• **What is being asked**
The required output is the exact run of lines below that opens at the line with "authorized (w_db w)" and closes at the line with "assert (Hq : query".

• **Record extracts**
:::

(* ===== verification/AdminFacts.v ===== *)
(** What the administration service guarantees: its operations, under any
    pattern of database failures, take the tables along the transitions of
    [admin_step]; the invariants follow by induction on histories of steps. *)

From Stdlib Require Import Ascii String.
From S2P Require Import Prelude GoStrings GoEncoding PlatformCrypto GoHttp AdminStore AdminService.

Local Open Scope string_scope.

(** ** Matching permissions *)

Lemma matchPermission_spec granted required :
  matchPermission granted required = true <->
  granted = required \/ granted = "*" \/ exists p t, granted = p +:+ ":*" /\ required = p +:+ ":" +:+ t.
Proof.
  unfold matchPermission, PermAll.
  destruct (String.eqb_spec granted required) as [->|Hne]; [by split; auto|].
  destruct (String.eqb_spec granted "*") as [->|Hne']; [by split; auto|].
  destruct (HasSuffix granted ":*") eqn:Hs.
  - apply HasSuffix_spec in Hs as [p ->].
    assert (TrimSuffix (p +:+ ":*") "*" = p +:+ ":") as ->.
    { rewrite <- (TrimSuffix_app (p +:+ ":") "*"). by rewrite str_app_assoc. }
    rewrite HasPrefix_spec. setoid_rewrite str_app_assoc. split.
    + intros [t ->]. right; right. by exists p, t.
    + intros [Heq|[Heq|(q & t & Heq & ->)]]; [done|done|].
      apply str_app_inj_r in Heq as ->. eauto.
  - split; [done|]. intros [Heq|[Heq|(q & t & -> & ->)]]; [done|done|].
    assert (HasSuffix (q +:+ ":*") ":*" = true) by (apply HasSuffix_spec; eauto). congruence.
Qed.

(** ** The decision, without the order of the loops *)

Lemma override_matches_exists verdict permission (overrides : gmap string jval) :
  List.existsb (override_matches verdict permission) (map_to_list overrides) = true <->
  exists p, overrides !! p = Some (JBool verdict) /\ matchPermission p permission = true.
Proof.
  rewrite existsb_exists. split.
  - intros ([p v] & Hin & Hm). apply list_elem_of_In, elem_of_map_to_list in Hin.
    unfold override_matches in Hm; simpl in Hm. destruct v as [g| | |]; try done.
    apply andb_true_iff in Hm as [Hg Hm]. apply eqb_prop in Hg as ->. eauto.
  - intros (p & Hp & Hm). exists (p, JBool verdict). split.
    + by apply list_elem_of_In, elem_of_map_to_list.
    + unfold override_matches; simpl. by rewrite eqb_reflx, Hm.
Qed.

Lemma existsb_match_exists (perms : list string) permission :
  List.existsb (fun p => matchPermission p permission) perms = true <->
  exists p, p ∈ perms /\ matchPermission p permission = true.
Proof.
  rewrite existsb_exists. split; intros (p & Hin & Hm); exists p; split; try done;
    by apply list_elem_of_In.
Qed.

Lemma permission_decision_spec rolePerms overrides permission :
  permission_decision rolePerms overrides permission = true <->
  overrides !! permission = Some (JBool true) \/
  (forall p, overrides !! p = Some (JBool false) -> matchPermission p permission = false) /\
  ((exists p, p ∈ rolePerms /\ matchPermission p permission = true) \/
   (exists p, overrides !! p = Some (JBool true) /\ matchPermission p permission = true)).
Proof.
  assert (matchPermission permission permission = true) as Hself by (apply matchPermission_spec; auto).
  assert (Hgen : overrides !! permission <> Some (JBool true) ->
    (if List.existsb (override_matches false permission) (map_to_list overrides) then false
     else if List.existsb (fun rolePerm => matchPermission rolePerm permission) rolePerms then true
     else List.existsb (override_matches true permission) (map_to_list overrides)) = true <->
    overrides !! permission = Some (JBool true) \/
    (forall p, overrides !! p = Some (JBool false) -> matchPermission p permission = false) /\
    ((exists p, p ∈ rolePerms /\ matchPermission p permission = true) \/
     (exists p, overrides !! p = Some (JBool true) /\ matchPermission p permission = true))).
  { intros Hne. rewrite <- existsb_match_exists, <- override_matches_exists.
    destruct (List.existsb (override_matches false _) _) eqn:Hd.
    - apply override_matches_exists in Hd as (p & Hp & Hm). split; [done|].
      intros [?|[Hall _]]; [done|]. rewrite (Hall _ Hp) in Hm. done.
    - assert (Hall : forall p, overrides !! p = Some (JBool false) -> matchPermission p permission = false).
      { intros p Hp. destruct (matchPermission p permission) eqn:Hm; [|done].
        assert (List.existsb (override_matches false permission) (map_to_list overrides) = true)
          by (apply override_matches_exists; eauto). congruence. }
      destruct (List.existsb _ rolePerms); naive_solver. }
  unfold permission_decision.
  destruct (overrides !! permission) as [[[]| | |]|] eqn:Hx; try (by apply Hgen).
  - split; auto.
  - split; [done|]. intros [|[Hall _]]; [done|]. rewrite (Hall _ Hx) in Hself. done.
Qed.

(** ** What operations read *)

Section facts.
Context `{AdminEnv} `{UuidText}.

Lemma store_GetOperator_query id :
  query (store_GetOperator id) (fun db op =>
    exists row, t_operators db !! id = Some row /\ op = operator_of_row id row).
Proof.
  apply query_call, query_stmt. intros db op db' Hq.
  destruct (t_operators db !! id) as [row|] eqn:Hrow; simplify_eq/=. eauto.
Qed.

Lemma GetRoleByName_query name :
  query (GetRoleByName name) (fun db role =>
    exists id row, t_roles db !! id = Some row /\ rr_name row = name /\ role = role_of_row id row).
Proof.
  apply query_call, query_stmt. intros db role db' Hq.
  destruct (find_row _ _) as [[id row]|] eqn:Hf; simplify_eq/=. split; [done|].
  apply find_row_some in Hf as [Hrow Hn]. apply String.eqb_eq in Hn. eauto.
Qed.

(** The permissions of a role: those of its row, and the defaults of the code
    only where no row has the name. *)
Definition granted_permissions (db : admin_db) (role : string) : list string :=
  match find_row (role_named role) (t_roles db) with
  | Some (_, row) => default [] (rr_permissions row)
  | None => DefaultRolePermissions role
  end.

(** [actor] is an operator whose role and overrides grant the permission. *)
Definition authorized (db : admin_db) (actor : uuid) (permission : string) : Prop :=
  exists row, t_operators db !! actor = Some row /\
    permission_decision (granted_permissions db (or_role row)) (default ∅ (or_permissions row)) permission = true.

(** The defaults of the code in place of the stored role grant it: what the
    code decides by when the lookup of the role fails. *)
Definition authorized_by_defaults (db : admin_db) (actor : uuid) (permission : string) : Prop :=
  exists row, t_operators db !! actor = Some row /\
    permission_decision (DefaultRolePermissions (or_role row)) (default ∅ (or_permissions row)) permission = true.

Definition authorized_or_fault (db : admin_db) (actor : uuid) (permission : string) : Prop :=
  authorized db actor permission \/ authorized_by_defaults db actor permission.

Lemma role_permissions_fallback role w :
  exists perms w', role_permissions role w = (Ok perms, w') /\ w_db w' = w_db w /\
    (perms = granted_permissions (w_db w) role \/ perms = DefaultRolePermissions role /\ faulty w).
Proof.
  unfold role_permissions, attempt, GetRoleByName, no_rows_as, call, M_try. rewrite M_bind_run.
  unfold db_stmt, faulty, granted_permissions. destruct (w_faults w) as [|[msg|] fs] eqn:Hf.
  - destruct (find_row _ _) as [[id row]|]; simpl; eexists _, _; (split; [reflexivity|]); auto.
  - simpl. eexists _, _. split; [reflexivity|]. split; [done|]. right. split; [done|]. exists msg. by left.
  - destruct (find_row _ _) as [[id row]|]; simpl; eexists _, _; (split; [reflexivity|]); auto.
Qed.

Lemma role_permissions_query role : query (role_permissions role) (fun _ _ => True).
Proof. intros w. by destruct (role_permissions_fallback role w) as (perms & w' & Hr & Hdb & _); rewrite Hr. Qed.

Lemma hasPermission_run role overrides permission w :
  exists perms w', hasPermission role overrides permission w = (Ok (permission_decision perms overrides permission), w') /\
    w_db w' = w_db w /\
    (perms = granted_permissions (w_db w) role \/ perms = DefaultRolePermissions role /\ faulty w).
Proof.
  unfold hasPermission. destruct (role_permissions_fallback role w) as (perms & w1 & Hrun & Hdb & Hperms).
  destruct (overrides !! permission) as [[g| | |]|] eqn:Hx;
    [exists (granted_permissions (w_db w) role), w; unfold permission_decision; rewrite Hx; by auto|..];
    (destruct (List.existsb (override_matches false permission) (map_to_list overrides)) eqn:Hdeny;
      [exists (granted_permissions (w_db w) role), w; unfold permission_decision; rewrite Hx, Hdeny; by auto|]);
    (exists perms, w1; rewrite M_bind_run, Hrun; by auto).
Qed.

Lemma GetOperator_consumes id : consumes (store_GetOperator id).
Proof. apply consumes_call, consumes_stmt. Qed.

(** The capability check: it passes for an authorized operator or, when the
    lookup of the role fails, for one whom the defaults would authorize. *)
Lemma EvaluateCapability_ok operatorID permission w w' :
  EvaluateCapability operatorID permission w = (Ok tt, w') ->
  authorized (w_db w) operatorID permission \/
  faulty w /\ authorized_by_defaults (w_db w) operatorID permission.
Proof.
  unfold EvaluateCapability. rewrite M_bind_run.
  set (get := call _ (store_GetOperator operatorID) : M admin_db admin_error Operator).
  pose proof (query_call (fun _ => ErrUnauthorized) _ _ (store_GetOperator_query operatorID) w) as [Hdb HQ].
  change (call _ _) with get in Hdb, HQ.
  destruct (get w) as [[op|e] w1] eqn:Hget; simpl in *; [|done].
  destruct (HQ op eq_refl) as (row & Hrow & ->). rewrite M_bind_run.
  destruct (hasPermission_run (or_role row) (default ∅ (or_permissions row)) permission w1)
    as (perms & w2 & Hrun & _ & Hperms).
  cbn [op_Role op_Permissions operator_of_row]. rewrite Hrun, Hdb in *.
  destruct (permission_decision perms _ permission) eqn:Hd; [|done]. intros _.
  destruct Hperms as [->|[-> Hf]]; [left; by exists row|].
  right. split; [|by exists row].
  by eapply (consumes_faulty get); [apply consumes_call, GetOperator_consumes|exact Hget|].
Qed.

Lemma EvaluateCapability_query operatorID permission :
  query (EvaluateCapability operatorID permission) (fun db _ => authorized_or_fault db operatorID permission).
Proof.
  assert (Hq : query (EvaluateCapability operatorID permission) (fun _ _ => True)).
  { eapply query_bind; [apply query_call, store_GetOperator_query|]. intros op.
    apply (query_bind _ _ (fun _ _ => True)).
    - intros w. by destruct (hasPermission_run (op_Role op) (op_Permissions op) permission w) as (? & ? & Hr & Hdb & _); rewrite Hr.
    - intros [|]; [|apply query_throw]. by eapply query_weaken; [apply query_ret|]. }
  intros w. split; [apply Hq|]. intros [] Hok. destruct (EvaluateCapability operatorID permission w) as [r w'] eqn:Hrun.
  simpl in Hok. subst r. apply EvaluateCapability_ok in Hrun as [?|[_ ?]]; [by left|by right].
Qed.

Definition is_super (db : admin_db) (id : uuid) : Prop :=
  exists row, t_operators db !! id = Some row /\ or_role row = "super_admin".

Lemma require_super_admin_query actorID :
  query (require_super_admin actorID) (fun db _ => is_super db actorID).
Proof.
  eapply query_bind; [apply query_call, store_GetOperator_query|]. intros op. simpl.
  destruct (String.eqb_spec (op_Role op) "super_admin") as [Heq|]; [|apply query_throw].
  eapply query_weaken; [apply query_ret|]. intros db _ _ (row & Hrow & ->). exists row. done.
Qed.

Definition role_exists (db : admin_db) (name : string) : Prop :=
  exists id row, t_roles db !! id = Some row /\ rr_name row = name.

Lemma normalizeRoleName_ok name normalized :
  normalizeRoleName name = Ok normalized -> roleNamePattern normalized = true.
Proof. unfold normalizeRoleName. destruct (roleNamePattern _) eqn:Hp; simpl; intros; by simplify_eq. Qed.

Lemma requireExistingRole_query role :
  query (requireExistingRole role) (fun db normalized =>
    role_exists db normalized /\ roleNamePattern normalized = true).
Proof.
  eapply query_bind; [apply query_lift|]. intros normalized.
  eapply query_bind; [apply query_call, GetRoleByName_query|]. intros r.
  eapply query_weaken; [apply query_ret|]. intros db ? -> (id & row & Hrow & Hn & _) Hnorm.
  split; [by exists id, row|by eapply normalizeRoleName_ok].
Qed.

Lemma CountOperatorsByRole_query role :
  query (CountOperatorsByRole role) (fun db n =>
    (0 <? n)%Z = false -> exists_row (holds_role role) (t_operators db) = false).
Proof.
  apply query_stmt. intros db n db' [= <- <-]. split; [done|]. intros Hn.
  apply Z.ltb_ge in Hn. unfold exists_row.
  destruct (List.existsb _ _) eqn:He; [|done]. apply existsb_exists in He as (r & Hin & Hp).
  assert (Hin' : In r (List.filter (fun r => holds_role role r.2) (map_to_list (t_operators db))))
    by (by apply filter_In).
  destruct (List.filter _ _); [done|simpl in Hn; lia].
Qed.

Lemma sort_take_nil {A} (leb : A -> A -> bool) (l : list A) :
  length (take 1 (drop 0 (sort_by leb l))) = 0%nat -> l = [].
Proof.
  intros Hlen. apply Permutation_nil. rewrite <- (sort_by_perm leb l).
  by destruct (sort_by leb l).
Qed.

(** An empty first page means an empty table. *)
Lemma store_ListOperators_query :
  query (store_ListOperators {| Limit := 1; Offset := 0; Sort := "" |}) (fun db r =>
    length r.1 = 0%nat -> t_operators db = ∅).
Proof.
  apply (query_bind _ _ (fun _ _ => True)).
  { apply query_stmt. by intros db n db' [= <- <-]. }
  intros total.
  apply (query_bind _ _ (fun db ops => length ops = 0%nat -> t_operators db = ∅)).
  - apply query_stmt. intros db ops db' Hq. unfold page in Hq. simpl in Hq.
    simplify_eq/=. split; [done|]. intros Hlen. apply map_to_list_empty_iff.
    by eapply map_eq_nil, sort_take_nil.
  - intros ops. eapply query_weaken; [apply query_ret|]. by intros db ? -> Hops _.
Qed.

Lemma CanBootstrap_query enabled :
  query (CanBootstrap enabled) (fun db can => can = true -> t_operators db = ∅ /\ enabled = true).
Proof.
  eapply query_bind; [apply query_call, store_ListOperators_query|].
  intros [ops total]. eapply query_weaken; [apply query_ret|].
  simpl. intros db ? -> Hops Hcan. apply andb_true_iff in Hcan as [Hlen ->].
  apply Nat.eqb_eq in Hlen. auto.
Qed.
End facts.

:::

• **Solution for this task**
  authorized (w_db w) operatorID permission \/
  faulty w /\ authorized_by_defaults (w_db w) operatorID permission.
Proof.
  unfold EvaluateCapability. rewrite M_bind_run.
  set (get := call _ (store_GetOperator operatorID) : M admin_db admin_error Operator).
  pose proof (query_call (fun _ => ErrUnauthorized) _ _ (store_GetOperator_query operatorID) w) as [Hdb HQ].
  change (call _ _) with get in Hdb, HQ.
  destruct (get w) as [[op|e] w1] eqn:Hget; simpl in *; [|done].
  destruct (HQ op eq_refl) as (row & Hrow & ->). rewrite M_bind_run.
  destruct (hasPermission_run (or_role row) (default ∅ (or_permissions row)) permission w1)
    as (perms & w2 & Hrun & _ & Hperms).
  cbn [op_Role op_Permissions operator_of_row]. rewrite Hrun, Hdb in *.
  destruct (permission_decision perms _ permission) eqn:Hd; [|done]. intros _.
  destruct Hperms as [->|[-> Hf]]; [left; by exists row|].
  right. split; [|by exists row].
  by eapply (consumes_faulty get); [apply consumes_call, GetOperator_consumes|exact Hget|].
Qed.

Lemma EvaluateCapability_query operatorID permission :
  query (EvaluateCapability operatorID permission) (fun db _ => authorized_or_fault db operatorID permission).
Proof.
  assert (Hq : query (EvaluateCapability operatorID permission) (fun _ _ => True)).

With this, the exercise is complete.